Checking the tides we headed over the causeway to the Holy Island just off the Northumberland coast. The island is just 1½ miles by 1 mile. We were surprised by the number of cars and people already on the island even though the causeway was only just clear.
Holy Island or Lindisfarne, as the island was once known, became famous because the monastery that was established on the island in AD 634 had a reputation for scholarship and artistry demonstrated by the Lindisfarne Gospels. Also it was one of the most important centres of early Christianity in Anglo-Saxon England.

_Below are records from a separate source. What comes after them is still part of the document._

(* ===== verification/Tasks.v ===== *)
(** * Tasks: what a task owes

    Models [impl Task], [majority_answer] and the payout resolution rule of
    [hub/src/board.rs]: the recipients of a task and what each is paid, which
    of them has been, the strict majority of a consensus task, and what the
    node's view of two addresses says became of a payment. *)

From S2P Require Import Prelude Types Crypto BoardTypes.

(** ** Payouts of a task *)

(** The winner of the bounty leg of a legacy disputable task. *)
Definition dispute_winner (t : Task) (d : option Dispute) : option PublicKey :=
  match d with
  | None => claimant t
  | Some d =>
      match d_resolution d with
      | None => None
      | Some ChallengerWins => Some (d_challenger d)
      | Some AssigneeWins => claimant t
      end
  end.

(** [Task::allocated_payouts] *)
Definition allocated_payouts (t : Task) : list (PublicKey * N) :=
  match kind t with
  | HashMatch _ => match claimant t with Some c => [(c, bounty t)] | None => [] end
  | Consensus c =>
      omap (fun e => (fun share => (e.1, share)) <$> a_share e.2) (btree_iter (assignees c))
  | Disputable d =>
      match answers d with
      | _ :: _ => omap (fun a => (fun share => (ca_pubkey a, share)) <$> ca_share a) (answers d)
      | [] => match dispute_winner t (dispute d) with Some w => [(w, bounty t)] | None => [] end
      end
  end.

(** [Task::pending_payouts_recipient_hint] *)
Definition pending_payouts_recipient_hint (t : Task) : option PublicKey :=
  match kind t with
  | Disputable d =>
      match dispute d with
      | None => claimant t
      | Some x => match d_resolution x with
                  | Some ChallengerWins => Some (d_challenger x)
                  | _ => claimant t
                  end
      end
  | _ => None
  end.

(** [Task::is_recipient_paid] *)
Definition is_recipient_paid (t : Task) (recipient : PublicKey) : bool :=
  match kind t with
  | HashMatch _ => bool_decide (status t = Paid) && bool_decide (claimant t = Some recipient)
  | Consensus c =>
      match assignees c !! recipient with Some a => a_paid a | None => false end
  | Disputable d =>
      match answers d with
      | _ :: _ => existsb (fun a => bool_decide (ca_pubkey a = recipient) && ca_paid a) (answers d)
      | [] => bool_decide (status t = Paid) &&
              bool_decide (pending_payouts_recipient_hint t = Some recipient)
      end
  end.

(** [Task::owed_payouts], [paid_payouts], [pending_payouts] *)
Definition owed_payouts (t : Task) : list (PublicKey * N) :=
  base.filter (fun p => is_recipient_paid t p.1 = false) (allocated_payouts t).
Definition paid_payouts (t : Task) : list (PublicKey * N) :=
  base.filter (fun p => is_recipient_paid t p.1 = true) (allocated_payouts t).
Definition is_settling (s : TaskStatus) : bool :=
  match s with Verified | Submitted => true | _ => false end.
Definition pending_payouts (t : Task) : list (PublicKey * N) :=
  if is_settling (status t) then owed_payouts t else [].

(** [Task::confirmed_payout_total], [unconfirmed_payout_total]: [sum] panics
    on overflow. *)
Definition confirmed_payout_total (t : Task) : outcome BoardError N :=
  expect (checked_sum (paid_payouts t).*2).
Definition unconfirmed_payout_total (t : Task) : outcome BoardError N :=
  expect (checked_sum (owed_payouts t).*2).

(** [Task::consensus_assignees] *)
Definition consensus_assignees (t : Task) : list PublicKey :=
  match kind t with Consensus c => (btree_iter (assignees c)).*1 | _ => [] end.

(** [Task::submission_deadline] *)
Definition submission_deadline (t : Task) : option DateTime :=
  match kind t with
  | Disputable d => Some (t_created_at t + minutes (dispute_window_minutes d))%Z
  | _ => None
  end.

(** ** Majority *)

(** How many assignees gave an answer. *)
Definition votes_for (answer : string) (m : gmap PublicKey ConsensusAssignment) : nat :=
  length (base.filter (fun a => a_answer a = Some answer) (btree_values m)).

(** The [counts] loop of [majority_answer]. *)
Definition count_answer (counts : gmap string nat) (a : ConsensusAssignment) : gmap string nat :=
  match a_answer a with
  | Some s => <[s := S (default O (counts !! s))]> counts
  | None => counts
  end.
Definition count_answers (l : list ConsensusAssignment) : gmap string nat :=
  foldl count_answer ∅ l.

(** [majority_answer]: the top answer, when it is alone at the top and has
    strictly more than half of the assignees. *)
Definition majority_answer (m : gmap PublicKey ConsensusAssignment) : option string :=
  let counts := count_answers (btree_values m) in
  match (map_to_list counts).*2 with
  | [] => None
  | c :: cs =>
      let max_count := foldr Nat.max c cs in
      match base.filter (fun e => e.2 = max_count) (map_to_list counts) with
      | [(answer, _)] =>
          if (size m / 2 <? max_count)%nat then Some answer else None
      | _ => None
      end
  end.

(** ** What became of a payment *)
Section resolve.
Context `{Primitives}.

(** The [for wanted in spent_inputs] loop of [resolve_against]. *)
Definition input_state (source_utxos : list (bool * TransactionOutput)) (wanted : Hash)
    : option bool :=
  (fun e : nat * (bool * TransactionOutput) => e.2.1) <$>
    list_find (fun e : bool * TransactionOutput => output_hash e.2 = wanted) source_utxos.
Definition scan_inputs (source_utxos : list (bool * TransactionOutput)) (spent_inputs : list Hash)
    : bool * bool :=
  foldl (fun '(any_vanished, any_marked) wanted =>
    match input_state source_utxos wanted with
    | None => (true, any_marked)
    | Some marked => (any_vanished, any_marked || marked)
    end) (false, false) spent_inputs.

(** [resolve_against] *)
Definition resolve_against (out_hash : Hash) (spent_inputs : list Hash)
    (recipient_utxos source_utxos : list (bool * TransactionOutput)) : PayoutOutcome :=
  if existsb (fun e => output_hash e.2 =? out_hash) recipient_utxos then Confirmed
  else match spent_inputs with
  | [] => Ambiguous
  | _ :: _ =>
      let '(any_vanished, any_marked) := scan_inputs source_utxos spent_inputs in
      if any_vanished then Ambiguous else if any_marked then HeldInMempool else NeverLanded
  end.

(** [PayoutAttempt::resolve] *)
Definition attempt_resolve (a : PayoutAttempt)
    (recipient_utxos source_utxos : list (bool * TransactionOutput)) : PayoutOutcome :=
  resolve_against (pa_output_hash a) (pa_spent_inputs a) recipient_utxos source_utxos.

End resolve.

(** ** Lemmas *)

(** *** Majority *)
Section majority.
Implicit Types (l : list ConsensusAssignment) (m : gmap PublicKey ConsensusAssignment).

Definition votes_in (s : string) l : nat :=
  length (base.filter (fun a => a_answer a = Some s) l).

Lemma votes_in_cons s a l :
  votes_in s (a :: l) = ((if decide (a_answer a = Some s) then 1 else 0) + votes_in s l)%nat.
Proof. unfold votes_in. rewrite filter_cons. by case_decide. Qed.

Lemma count_answers_from l : forall c s,
  default O (foldl count_answer c l !! s) = (default O (c !! s) + votes_in s l)%nat.
Proof.
  induction l as [|a l IH]; intros c s; cbn [foldl]; [by rewrite Nat.add_0_r|].
  rewrite IH, votes_in_cons. unfold count_answer. destruct (a_answer a) as [s'|] eqn:Ea.
  - destruct (decide (s = s')) as [->|Hne].
    + rewrite lookup_insert_eq, decide_True by done. cbn. lia.
    + rewrite lookup_insert_ne, decide_False by congruence. lia.
  - rewrite decide_False by done. lia.
Qed.

Lemma count_answers_votes l s : default O (count_answers l !! s) = votes_in s l.
Proof. unfold count_answers. rewrite count_answers_from, lookup_empty. done. Qed.

(** Every counted answer was given. *)
Lemma count_answers_pos l s n : count_answers l !! s = Some n -> n = votes_in s l /\ (0 < n)%nat.
Proof.
  intros Hn. pose proof (count_answers_votes l s) as Hv. rewrite Hn in Hv. cbn in Hv.
  split; [done|].
  assert (Hp : map_Forall (fun _ n => (0 < n)%nat) (count_answers l)); [|by apply (Hp s)].
  unfold count_answers. clear. assert (H0 : map_Forall (fun _ n => (0 < n)%nat) (∅ : gmap string nat))
    by apply map_Forall_empty.
  revert H0. generalize (∅ : gmap string nat) as c. induction l as [|a l IH]; intros c Hc; [done|].
  cbn [foldl]. apply IH. unfold count_answer. destruct (a_answer a) as [s|]; [|done].
  apply map_Forall_insert_2; [lia|done].
Qed.

(** Two different answers together have at most all the votes. *)
Lemma votes_disjoint l s1 s2 : s1 <> s2 -> (votes_in s1 l + votes_in s2 l <= length l)%nat.
Proof.
  intros Hne. induction l as [|a l IH]; [cbn; lia|]. rewrite !votes_in_cons. cbn [length].
  repeat case_decide; try congruence; lia.
Qed.

Lemma btree_values_length {K A} `{Countable K} `{BTreeKey K} (mm : gmap K A) :
  length (btree_values mm) = size mm.
Proof.
  unfold btree_values. rewrite length_fmap.
  rewrite (Permutation_length (btree_iter_perm mm)). by rewrite length_map_to_list.
Qed.

Lemma votes_for_in m s : votes_for s m = votes_in s (btree_values m).
Proof. done. Qed.

Lemma foldr_max_spec (c : nat) cs :
  foldr Nat.max c cs ∈ c :: cs /\ forall x, x ∈ c :: cs -> (x <= foldr Nat.max c cs)%nat.
Proof.
  induction cs as [|y cs [IH1 IH2]]; cbn.
  - split; [by left|]. intros x Hx. apply list_elem_of_singleton in Hx. lia.
  - split.
    + destruct (Nat.max_spec y (foldr Nat.max c cs)) as [[_ ->]|[_ ->]]; set_solver.
    + intros x Hx. assert (x = y \/ x ∈ c :: cs) as [->|Hx'] by set_solver; [lia|].
      specialize (IH2 x Hx'). lia.
Qed.

Lemma NoDup_singleton_list {A} (l : list A) a : NoDup l -> (forall x, x ∈ l <-> x = a) -> l = [a].
Proof.
  intros Hnd Hl. apply Permutation_singleton_r. apply NoDup_Permutation; [done|apply NoDup_singleton|].
  intros x. rewrite Hl, list_elem_of_singleton. done.
Qed.

(** The code's answer is the strict majority, when there is one. *)
Lemma majority_answer_spec m s :
  majority_answer m = Some s <-> (size m < 2 * votes_for s m)%nat.
Proof.
  unfold majority_answer. rewrite votes_for_in, <-(btree_values_length m).
  set (l := btree_values m). set (counts := count_answers l).
  assert (Hin : forall k n, (k, n) ∈ map_to_list counts <-> counts !! k = Some n)
    by (intros; apply elem_of_map_to_list).
  assert (Hval : forall x, x ∈ (map_to_list counts).*2 <-> exists k, counts !! k = Some x).
  { intros x. rewrite list_elem_of_fmap. split.
    - intros ([k n] & -> & Hk). exists k. by apply Hin.
    - intros [k Hk]. exists (k, x). split; [done|by apply Hin]. }
  destruct (map_to_list counts).*2 as [|c cs] eqn:Ev.
  { split; [done|]. intros Hs. exfalso. pose proof (count_answers_votes l s) as Hv. fold counts in Hv.
    destruct (counts !! s) as [n|] eqn:En; [|cbn in Hv; lia].
    assert (Hn : n ∈ @nil nat) by (apply Hval; eauto). by apply not_elem_of_nil in Hn. }
  destruct (foldr_max_spec c cs) as [Hmax Hle]. set (mx := foldr Nat.max c cs) in *.
  set (top := base.filter (fun e : string * nat => e.2 = mx) (map_to_list counts)).
  assert (Htop : forall k n, (k, n) ∈ top <-> n = mx /\ counts !! k = Some n)
    by (intros k n; unfold top; by rewrite list_elem_of_filter, Hin).
  assert (Hhalf : (length l / 2 <? mx)%nat = true <-> (length l < 2 * mx)%nat).
  { rewrite Nat.ltb_lt. pose proof (Nat.div_mod_eq (length l) 2) as Hd.
    pose proof (Nat.mod_upper_bound (length l) 2). lia. }
  split.
  - destruct top as [|[k n] [|e rest]]; try done. destruct (length l / 2 <? mx)%nat eqn:Eh; [|done].
    intros [= ->]. destruct (Htop s n) as [Ht _]. destruct Ht as [-> Hc]; [by left|].
    apply count_answers_pos in Hc as [<- _]. by apply Hhalf.
  - intros Hs. pose proof (count_answers_votes l s) as Hv. fold counts in Hv.
    destruct (counts !! s) as [n|] eqn:En; cbn in Hv; [subst n|lia].
    assert (Hmx : mx = votes_in s l).
    { apply Hval in Hmax as [k Hk]. assert (Hn : (votes_in s l <= mx)%nat) by (apply Hle, Hval; eauto).
      pose proof (count_answers_pos _ _ _ Hk) as [Hkm _].
      destruct (decide (k = s)) as [->|Hne]; [done|].
      pose proof (votes_disjoint l k s Hne). lia. }
    assert (top = [(s, mx)]) as ->.
    { apply NoDup_singleton_list; [apply NoDup_filter, NoDup_map_to_list|]. intros [k n].
      rewrite Htop. split; [|intros [= -> ->]; split; [done|]; by rewrite En, Hmx].
      intros [-> Hk]. pose proof (count_answers_pos _ _ _ Hk) as [Hkm _].
      destruct (decide (k = s)) as [->|Hne]; [done|].
      pose proof (votes_disjoint l k s Hne). lia. }
    rewrite (proj2 Hhalf) by lia. done.
Qed.

End majority.

(** *** Resolution *)
Section resolution.
Context `{Primitives}.
Implicit Types (us : list (bool * TransactionOutput)).

Lemma scan_inputs_from us l : forall v k,
  foldl (fun '(any_vanished, any_marked) wanted =>
    match input_state us wanted with
    | None => (true, any_marked)
    | Some marked => (any_vanished, any_marked || marked)
    end) (v, k) l
  = (v || existsb (fun h => bool_decide (input_state us h = None)) l,
     k || existsb (fun h => bool_decide (input_state us h = Some true)) l).
Proof.
  induction l as [|h l IH]; intros v k; cbn [foldl existsb]; [by rewrite !orb_false_r|].
  destruct (input_state us h) as [[]|] eqn:E; rewrite IH.
  - rewrite bool_decide_eq_false_2, bool_decide_eq_true_2 by done. by destruct v, k.
  - rewrite !bool_decide_eq_false_2 by done. by destruct v, k.
  - rewrite bool_decide_eq_true_2, bool_decide_eq_false_2 by done. by destruct v, k.
Qed.

Lemma existsb_elem {A} (f : A -> bool) l : existsb f l = true <-> exists x, x ∈ l /\ f x = true.
Proof.
  rewrite existsb_exists. setoid_rewrite <-list_elem_of_In. done.
Qed.

Lemma scan_vanished us l :
  (scan_inputs us l).1 = true <-> exists h, h ∈ l /\ input_state us h = None.
Proof.
  unfold scan_inputs. rewrite scan_inputs_from. cbn [fst orb]. rewrite existsb_elem.
  by setoid_rewrite bool_decide_eq_true.
Qed.

Lemma scan_marked us l :
  (scan_inputs us l).2 = true <-> exists h, h ∈ l /\ input_state us h = Some true.
Proof.
  unfold scan_inputs. rewrite scan_inputs_from. cbn [snd orb]. rewrite existsb_elem.
  by setoid_rewrite bool_decide_eq_true.
Qed.

End resolution.
(* ===== verification/BoardStep.v ===== *)
(** * BoardStep: every operation of the board keeps its tasks well formed

    One lemma [<operation>_keeps] per operation that changes a task: from a
    well-formed board it leads to a well-formed board whose tasks evolved from
    the old ones. *)

From S2P Require Import Prelude Types BoardTypes Exchange Tasks Board Payouts BoardInv.

Definition keeps (tb tb' : TaskBoard) : Prop :=
  board_wf tb -> board_wf tb' /\ board_evolves tb tb'.

(** One task's change. *)
Definition task_ok (id : Uuid) (t t' : Task) : Prop := task_wf id t -> task_wf id t' /\ evolves t t'.

Section generic.
Implicit Types (tb : TaskBoard).

Lemma evolves_refl t : evolves t t.
Proof. split; try done. by left. Qed.

Lemma keeps_tasks tb tb' : tb_tasks tb' = tb_tasks tb -> keeps tb tb'.
Proof.
  intros E Hwf. unfold board_wf, board_evolves. rewrite E. split; [done|].
  intros id t Ht. exists t. split; [done|apply evolves_refl].
Qed.

Lemma keeps_put tb tb' id t t' :
  tb_tasks tb !! id = Some t -> task_ok id t t' -> tb_tasks tb' = <[id := t']> (tb_tasks tb) ->
  keeps tb tb'.
Proof.
  intros Ht Hok E Hwf. destruct (Hok (Hwf id t Ht)) as [Hwf' Hev]. unfold board_wf, board_evolves.
  rewrite E. split; [by apply map_Forall_insert_2|]. intros i u Hu.
  destruct (decide (i = id)) as [->|Hne].
  - rewrite lookup_insert_eq. exists t'. by replace u with t by congruence.
  - rewrite lookup_insert_ne by done. exists u. split; [done|apply evolves_refl].
Qed.
(** ** Escrow *)

(** Confirming an escrow needs a reserved, unexpired deposit with at least the required
    amount, creates the intended task for its depositor tied to the deposit, consumes
    the deposit, and can never succeed again for it. *)
Theorem escrow_funds_one_task tb id task_id amount now created tb' t' :
  confirm_escrow tb id task_id amount now created = Ok (tb', t') ->
  exists d t0, tb_deposits tb !! id = Some d /\ pd_status d = Reserved /\ required_amount d <= amount /\
    (now <= expires_at d)%Z /\ intended_task d task_id now created = Some t0 /\
    tb_tasks tb' = <[task_id := t']> (tb_tasks tb) /\ escrow_id t' = Some id /\
    (bounty t', kind t', poster t', status t') = (bounty t0, kind t0, depositor d, Open) /\
    escrow_for_task tb' task_id = Some (set_deposit_status Consumed d) /\
    forall task_id2 amount2 now2 created2, confirm_escrow tb' id task_id2 amount2 now2 created2 = Err EscrowNotReserved.
Proof.
  intros H. pose proof (confirm_escrow_shape tb id task_id amount now created) as Hs. rewrite H in Hs.
  destruct Hs as (d & t0 & Hd & Hst & Ham & Hex & Hint & Hdep & Htask & _ & Hesc & Hf).
  exists d, t0. injection Hf as F1 F2 F3 F4 F5 F6.
  assert (Hp : poster t0 = depositor d /\ status t0 = Open /\ match purpose d with
            | DisputeBond _ _ | FundExchangeAccount => False | _ => True end).
  { unfold intended_task in Hint. destruct (purpose d); simplify_eq; done. }
  destruct Hp as (Hp1 & Hp2 & Hp3). split_and!; try done.
  - by rewrite F3, F4, F5, F6, Hp1, Hp2.
  - unfold escrow_for_task. rewrite Htask, lookup_insert_eq. cbn. rewrite Hesc. cbn.
    by rewrite Hdep, lookup_insert_eq.
  - intros i2 a2 n2 c2. unfold confirm_escrow. rewrite Hdep, lookup_insert_eq. cbn.
    destruct (purpose d); done.
Qed.
Lemma hub_moves_trans h1 h2 h3 : hub_moves h1 h2 -> hub_moves h2 h3 -> hub_moves h1 h3.
Proof.
  intros [A1 A2 A3] [B1 B2 B3]. split; [done|lia|]. intros i p Hp.
  destruct (A3 i p Hp) as (p1 & Hp1 & P1). destruct (B3 i p1 Hp1) as (p2 & Hp2 & P2).
  exists p2. split; [done|]. by eapply progresses_trans.
Qed.

(** A write of a payment already in the journal. *)
Lemma hub_moves_write h q q' tb :
  hub_ok h -> tb_payments (live h) !! p_id q' = Some q -> progresses q q' -> journal_ok tb ->
  tb_payments tb = <[p_id q' := q']> (tb_payments (live h)) -> tb_accounts tb = tb_accounts (live h) ->
  hub_moves h (with_boards h tb tb).
Proof.
  intros [Hd Hj Ho] Hq Hpr Hj' Ep Ea. pose proof Hpr as (Hs & _ & _).
  destruct (same_payment_facts _ _ Hs) as (_ & _ & _ & _ & Hdb & Htx). split.
  - split; [done|done|]. cbn. eapply Forall_impl; [exact Ho|]. cbn. intros tx (i & p & Hp & Et).
    rewrite <-Hd in Hp. destruct (decide (i = p_id q')) as [->|Hne].
    + exists (p_id q'), q'. rewrite Ep, lookup_insert_eq. split; [done|]. congruence.
    + exists i, p. rewrite Ep, lookup_insert_ne by done. done.
  - unfold base_total, debit_total. cbn. rewrite Ea, Ep. f_equal. by apply (debit_progress _ q q').
  - intros i p Hp. cbn. rewrite Ep. destruct (decide (i = p_id q')) as [->|Hne].
    + exists q'. rewrite lookup_insert_eq. split; [done|]. by replace p with q by congruence.
    + exists p. rewrite lookup_insert_ne by done. split; [done|]. apply progresses_refl.
      by apply (jo_submissions _ Hj i p).
Qed.

Lemma scan_passes_fields n f w p :
  let sc := (scan_passes n f w p).1 in
  same_payment p sc /\ p_submissions sc = p_submissions p /\ p_status sc = p_status p /\
  p_submitted_at sc = p_submitted_at p.
Proof.
  revert p. induction n as [|n IH]; intros p; cbn; [done|]. destruct (f _ _) as [[|b bs]|]; [done| |done].
  case_match; [done|]. specialize (IH (set_scanned p
    (saturating_add U64_MAX (p_scanned_through p) (N.of_nat (length (b :: bs)))))). done.
Qed.

Lemma scan_fields f p :
  let sc := (scan_for_evidence f p).1 in
  same_payment p sc /\ p_submissions sc = p_submissions p /\ p_status sc = p_status p /\
  p_submitted_at sc = p_submitted_at p.
Proof. unfold scan_for_evidence. destruct (p_output_hash p); [apply scan_passes_fields|done]. Qed.

Lemma after_never_landed_fields p now :
  let next := after_never_landed p now in
  same_payment p next /\ p_submissions p <= p_submissions next /\
  (p_submissions p <= MAX_PAYOUT_SUBMISSIONS -> p_submissions next <= MAX_PAYOUT_SUBMISSIONS) /\
  (p_status next = PaymentNeedsReview \/ p_status next = p_status p).
Proof.
  unfold after_never_landed. destruct (MAX_PAYOUT_SUBMISSIONS <=? p_submissions p) eqn:E; cbn.
  - repeat split; try lia. by left.
  - apply N.leb_gt in E. destruct (bool_decide _); cbn; repeat split; try lia; [by left|by right].
Qed.

Lemma confirm_moves c h p h' : hub_ok h -> confirm c h p = Ok h' -> hub_moves h h'.
Proof.
  intros Hok Hc. apply confirm_shape in Hc as [->|(q & x & r & Hq & Hs & Hcf & ->)]; [by apply hub_moves_refl|].
  pose proof Hok as [Hd Hj Ho]. assert (Hid : p_id q = p_id p) by (by apply (jo_keys _ Hj)).
  rewrite <-Hid in Hq. destruct (confirmed_progress _ _ _ _ Hj Hq Hs Hcf) as [Hpr Hj']. rewrite <-Hd.
  eapply (hub_moves_write h q (set_payment_status q PaymentConfirmed)); try done.
  - unfold apply_effects. by destruct x, r.
  - unfold apply_effects. by destruct x, r.
Qed.

Lemma write_moves h p next :
  hub_ok h -> p_status p <> PaymentConfirmed -> p_status next <> PaymentConfirmed ->
  same_payment p next -> snapshot h p ->
  p_submissions p <= p_submissions next /\
    (p_submissions p <= MAX_PAYOUT_SUBMISSIONS -> p_submissions next <= MAX_PAYOUT_SUBMISSIONS) ->
  forall q, tb_payments (live h) !! p_id next = Some q -> unmoved q p = true ->
  hub_moves h (with_boards h (put_payment (live h) next) (put_payment (disk h) next)).
Proof.
  intros Hok Hs Hs' Hsame (q0 & Hq0 & Hsame0) Hsub q Hq Hu. pose proof Hok as [Hd Hj Ho].
  destruct (same_payment_facts _ _ Hsame) as (Hid & _). rewrite Hid in Hq0. rewrite Hq0 in Hq. injection Hq as ->.
  unfold unmoved in Hu. apply andb_true_iff in Hu as [Hu _]. apply andb_true_iff in Hu as [Hu1 Hu2].
  apply N.eqb_eq in Hu1. apply bool_decide_eq_true in Hu2. rewrite <-Hd.
  assert (Hpr : progresses q next).
  { pose proof (jo_submissions _ Hj _ _ Hq0) as Hmax. cbn in Hmax. split; [congruence|].
    rewrite Hu1 in *. split; [lia|]. rewrite Hu2. by intros E. }
  eapply (hub_moves_write h q next); try done. apply (put_progress _ q); try done.
  unfold deposit_phase. rewrite !decide_False by congruence. done.
Qed.

Lemma send_moves c h p h' : hub_ok h -> snapshot h p -> send c h p = Ok h' -> hub_moves h h'.
Proof.
  intros Hok (q & Hq & Hsame) Hs. apply send_shape in Hs. destruct (p_transaction p) as [tx|] eqn:Et.
  - subst h'. destruct (hub_moves_refl h Hok) as [_ _ Hpr]. split; [|done|done].
    destruct Hok as [Hd Hj Ho]. split; [done|done|]. cbn. apply Forall_app. split; [done|].
    constructor; [|constructor]. exists (p_id p), q. rewrite <-Hd. split; [done|].
    destruct (same_payment_facts _ _ Hsame) as (_ & _ & _ & _ & _ & E). congruence.
  - destruct Hs as [->|Hc]; [by apply hub_moves_refl|by eapply confirm_moves].
Qed.

Lemma resolve_moves c nv h p now h' :
  hub_ok h -> snapshot h p -> p_status p <> PaymentConfirmed -> resolve c nv h p now = Ok h' -> hub_moves h h'.
Proof.
  intros Hok Hsnap Hs. unfold resolve. destruct (_ <? _)%Z; [intros E; inv_ok; subst; by apply hub_moves_refl|].
  intros E. inv_ok. match type of E with context [scan_for_evidence ?f p] =>
    pose proof (scan_fields f p) as Hscan; destruct (scan_for_evidence f p) as [sc ev] end.
  cbn in Hscan. destruct Hscan as (S1 & S2 & S3 & S4).
  assert (Hw : forall next q, p_status next <> PaymentConfirmed -> same_payment p next ->
    p_submissions next = p_submissions p ->
    tb_payments (live h) !! p_id next = Some q -> unmoved q p = true ->
    hub_moves h (with_boards h (put_payment (live h) next) (put_payment (disk h) next))).
  { intros next q H1 H2 H3 H4 H5. eapply (write_moves h p next); try done. rewrite H3. lia. }
  assert (Hchain : match ev with
      | Mined => confirm c h p
      | AbsentFromChain => save_progress c h p (set_payment_status sc PaymentNeedsReview)
      | Inconclusive => save_progress c h p sc end = Ok h' -> hub_moves h h').
  { destruct ev; [by apply confirm_moves|..]; intros Hp;
      apply save_progress_shape in Hp as [->|(q & Hq & Hu & ->)]; try (by apply hub_moves_refl);
      (eapply Hw; [| | |exact Hq|exact Hu]); try done; congruence. }
  match goal with F : payment_outcome nv p = Ok ?o |- _ => destruct o; [by eapply confirm_moves| |inv_ok; subst; by apply hub_moves_refl|by apply Hchain] end.
  case_decide as Hp; [|by apply Hchain].
  pose proof (after_never_landed_fields p now) as (A1 & A2 & A3 & A4). rewrite Hp in A4.
  apply resend_shape in E as [->|(q & h1 & Hq & Hu & -> & Hend)]; [by apply hub_moves_refl|].
  assert (Hm : hub_moves h (with_boards h (put_payment (live h) (after_never_landed p now))
                                           (put_payment (disk h) (after_never_landed p now)))).
  { eapply (write_moves h p); try done. by destruct A4 as [->| ->]. }
  destruct Hend as [[_ ->]|[_ Hsend]]; [done|]. eapply hub_moves_trans; [exact Hm|].
  eapply send_moves; [apply Hm| |exact Hsend]. exists (after_never_landed p now). cbn.
  split; [apply lookup_insert_eq|done].
Qed.

Lemma prepare_moves c h id now1 now2 for_ source recipient amount tx h' p' :
  hub_ok h -> tb_payments (live h) !! id = None ->
  prepare c h (payment_new id now1 now2 for_ source recipient amount tx) = Ok (h', p') ->
  hub_moves h h' /\ snapshot h' p'.
Proof.
  intros Hok Hn Hp. apply prepare_shape in Hp as (-> & _ & a & x & Hr & ->). set (p := set_scanned _ _) in *.
  destruct Hok as [Hd Hj Ho]. rewrite <-Hd.
  assert (Hj' : journal_ok (apply_effects (live h) p a x None (is_faucet p))) by (by apply reserved_journal).
  assert (Ep : tb_payments (apply_effects (live h) p a x None (is_faucet p)) = <[id := p]> (tb_payments (live h)))
    by (unfold apply_effects; by destruct a, x, (is_faucet p)).
  split; [split|].
  - split; [done|done|]. cbn. rewrite Ep. eapply Forall_impl; [exact Ho|]. cbn. intros t (i & q & Hq & Et).
    exists i, q. rewrite <-Hd in Hq. rewrite lookup_insert_ne by congruence. done.
  - cbn. by apply reserved_money.
  - intros i q Hq. cbn. rewrite Ep. exists q. rewrite lookup_insert_ne by congruence. split; [done|].
    apply progresses_refl. by apply (jo_submissions _ Hj i q).
  - exists p. cbn. rewrite Ep. split; [apply lookup_insert_eq|done].
Qed.

End moves.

Today the two main attractions on the island are the Lindisfarne Castle and the ruins of the famous Lindisfarne Priory. The Lindisfarne Castle sits on a small pyramid of rock and we walked a mile each way from the village with the rest of the crowds. The castle was originally built in the middle of the sixteenth century to protect the harbour from the Scots. We didn’t bother visiting the castle but enjoyed the walk around its base and the beautiful coastline of the island. We also discovered remains of giant lime kilns an industry of the 19th century which were interesting to explore.
Returning to the village we then visited the Lindisfarne Priory ruins. The priory gave great views across to the castle and had some rather interesting and colourful arches.
We had spent most of the day on the island and had really enjoyed it. However it was difficult to imagine the island when all the crowds went home but we think it could be a magical place.